The synthesis of the dideoxy fluoro ketopyranonucleoside analogues, 1-(2,3-dideoxy-3-fluoro-6- O-trityl-β- d-glycero-hexopyranosyl-4-ulose)- N 4-benzoyl cytosine ( 7a), 1-(3,4-dideoxy-3-fluoro-6- O-trityl-β- d-glycero-hexopyranosyl-2-ulose)- N 4-benzoyl cytosine ( 13a) and their detritylated analogues 8a and 14a, respectively, is described. Condensation of peracetylated 3-deoxy-3-fluoro- d-glucopyranose ( 1) with silylated N 4-benzoyl cytosine, followed by selective deprotection and isopropylidenation afforded compound 2. Routine deoxygenation at position 2′, followed by a deprotection-selective reprotection sequence afforded the partially tritylated dideoxy nucleoside of cytosine 6, which upon oxidation of the free hydroxyl group at the 4′-position, furnished the desired tritylated 2,3-dideoxy-3-fluoro ketonucleoside 7a in equilibrium with its hydrated form 7b.
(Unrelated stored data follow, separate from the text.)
(** * nonlinear: non-linear interpolation curves between 0 and 1

    A shallow embedding of the Go package [nonlinear] (the curve
    implementations, the bisection helper [bsInv] and the entry points
    [NLerp], [InvNLerp], [RemapNL]) and the proofs of its specification.

    The package computes on [float64].  The code is embedded once, over an
    interface [Float64] of the operations it uses, and read at two
    instances:
    - [float], the binary64 numbers of the kernel: executable, and bit-exact
      for the code that needs arithmetic and square roots only, each
      operation being rounded on its own (no fused multiply-add);
    - [ieee], exact real arithmetic extended with the IEEE special values
      (infinities and NaN): no rounding, no overflow, for the statements
      made "over the reals".

    A method that indexes a slice can panic; every method returns in the
    monad [res]. *)

From Stdlib Require Import Floats ZArith QArith List Sorted Bool Reals Lra Lia.
Import ListNotations.

Set Implicit Arguments.

(** ** Run-time panics

    Indexing a slice out of range is the failure the package's own code
    can cause (a nil curve is not modelled). *)

Inductive panic : Type :=
| IndexOutOfRange (i : Z) (len : Z).

Inductive res (A : Type) : Type :=
| Val (a : A)
| Panic (p : panic).

Arguments Val {A} a.
Arguments Panic {A} p.

Definition bind {A B : Type} (m : res A) (k : A -> res B) : res B :=
  match m with
  | Val a => k a
  | Panic p => Panic p
  end.

Notation "x <- m ;; k" := (bind m (fun x => k))
  (at level 61, m at next level, right associativity).

(** [s[i]] on a slice; Go's [int] index is a [Z] here (slices are far
    shorter than 2^63, so no wrap-around is involved). *)
Definition index {A : Type} (s : list A) (i : Z) : res A :=
  if (i <? 0)%Z then Panic (IndexOutOfRange i (Z.of_nat (length s)))
  else match nth_error s (Z.to_nat i) with
       | Some a => Val a
       | None => Panic (IndexOutOfRange i (Z.of_nat (length s)))
       end.

(** [s[i][j]] on a slice of slices. *)
Definition index2 {A : Type} (s : list (list A)) (i j : Z) : res A :=
  row <- index s i ;; index row j.

(** ** The float64 operations the package uses *)

Class Float64 (F : Type) : Type := {
  lit : Q -> F;              (* a numeric constant of the source *)
  neg : F -> F;              (* -x *)
  add : F -> F -> F;
  sub : F -> F -> F;
  mul : F -> F -> F;
  div : F -> F -> F;
  ltb : F -> F -> bool;      (* x < y; false when either is NaN *)
  Sqrt : F -> F              (* math.Sqrt *)
}.

Arguments lit {F _} q%_Q.

(** The functions of Go's [math] package the curves call. *)
Class Math (F : Type) : Type := {
  Exp : F -> F;
  Log : F -> F;
  Log1p : F -> F;
  Sin : F -> F;
  Asin : F -> F;
  Cosh : F -> F;
  Acosh : F -> F;
  Pow : F -> F -> F;
  Pi : F
}.

Declare Scope f64_scope.
Delimit Scope f64_scope with f64.
Notation "x + y" := (add x y) : f64_scope.
Notation "x - y" := (sub x y) : f64_scope.
Notation "x * y" := (mul x y) : f64_scope.
Notation "x / y" := (div x y) : f64_scope.
Notation "- x" := (neg x) : f64_scope.
Notation "x <? y" := (ltb x y) : f64_scope.
Notation "x >? y" := (ltb y x) : f64_scope.

(** ** The NonLinear interface

    [Transform] and [InvTransform] are the two methods; a value of the
    interface is the pair of method values of its receiver. *)

Record NonLinear (F : Type) : Type := {
  Transform : F -> res F;
  InvTransform : F -> res F
}.

Arguments Transform {F} _ _.
Arguments InvTransform {F} _ _.

(** ** Numerical method to find inverse

    [bsInv] calls nothing but [f.Transform], so it takes that method value:
    this is what lets a curve pass itself ([bsInv(v, nl)]). *)

Section Bisection.
Context {F : Type} `{Float64 F}.
Local Open Scope f64_scope.

(** The loop [for ; n > 0; n-- { ... }] from the state [(t, s)]. *)
Fixpoint bsLoop (f : F -> res F) (v : F) (n : nat) (t s : F) : res F :=
  match n with
  | O => Val t
  | S n' =>
      ft <- f t ;;
      let t' := if ft >? v then t - s else t + s in
      bsLoop f v n' t' (s / lit 2)
  end.

Definition bsInv (v : F) (f : F -> res F) : res F :=
  bsLoop f v 16 (lit 0.5) (lit 0.25).

End Bisection.

(** ** The curves that need arithmetic and square roots only *)

Module NLLinear.
Section Def.
Context {F : Type} `{Float64 F}.
Inductive t : Type := mk.
Definition Transform (nl : t) (x : F) : res F := Val x.
Definition InvTransform (nl : t) (v : F) : res F := Val v.
Definition iface (nl : t) : NonLinear F :=
  Build_NonLinear (Transform nl) (InvTransform nl).
End Def.
End NLLinear.

Module NLSquare.
Section Def.
Context {F : Type} `{Float64 F}.
Local Open Scope f64_scope.
Inductive t : Type := mk.
Definition Transform (nl : t) (x : F) : res F := Val (x * x).
Definition InvTransform (nl : t) (v : F) : res F := Val (Sqrt v).
Definition iface (nl : t) : NonLinear F :=
  Build_NonLinear (Transform nl) (InvTransform nl).
End Def.
End NLSquare.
Compound 2 was the starting material for the synthesis of the dideoxy fluoro ketopyranonucleoside 13a. Similarly, several subsequent protection and deprotection steps as well as routine deoxygenation at position 4′, followed by oxidation of the free hydroxyl group at the 2′-position of the partially tritylated dideoxy nucleoside 12, yielded the desired carbonyl compound 13a in equilibrium with its hydrated form 13b. Finally, trityl removal from 7a/ b and 13a/ b provided the unprotected 2,3-dideoxy-3-fluoro-4-keto and 3,4-dideoxy-3-fluoro-2-ketopyranonucleoside analogues 8a and 14a, in equilibrium with their gem-diol forms 8b and 14b. None of the compounds showed inhibitory activity against a wide variety of DNA and RNA viruses at subtoxic concentrations, except 7a/ b that was highly efficient against rotavirus infection. Nucleoside 7a/ b also exhibited cytostatic activity against cells of various cancers. BrdU-cell cycle analysis revealed that the mechanism of cytostatic activity may be related to a delay in G1/S phase and initiation of programmed cell death.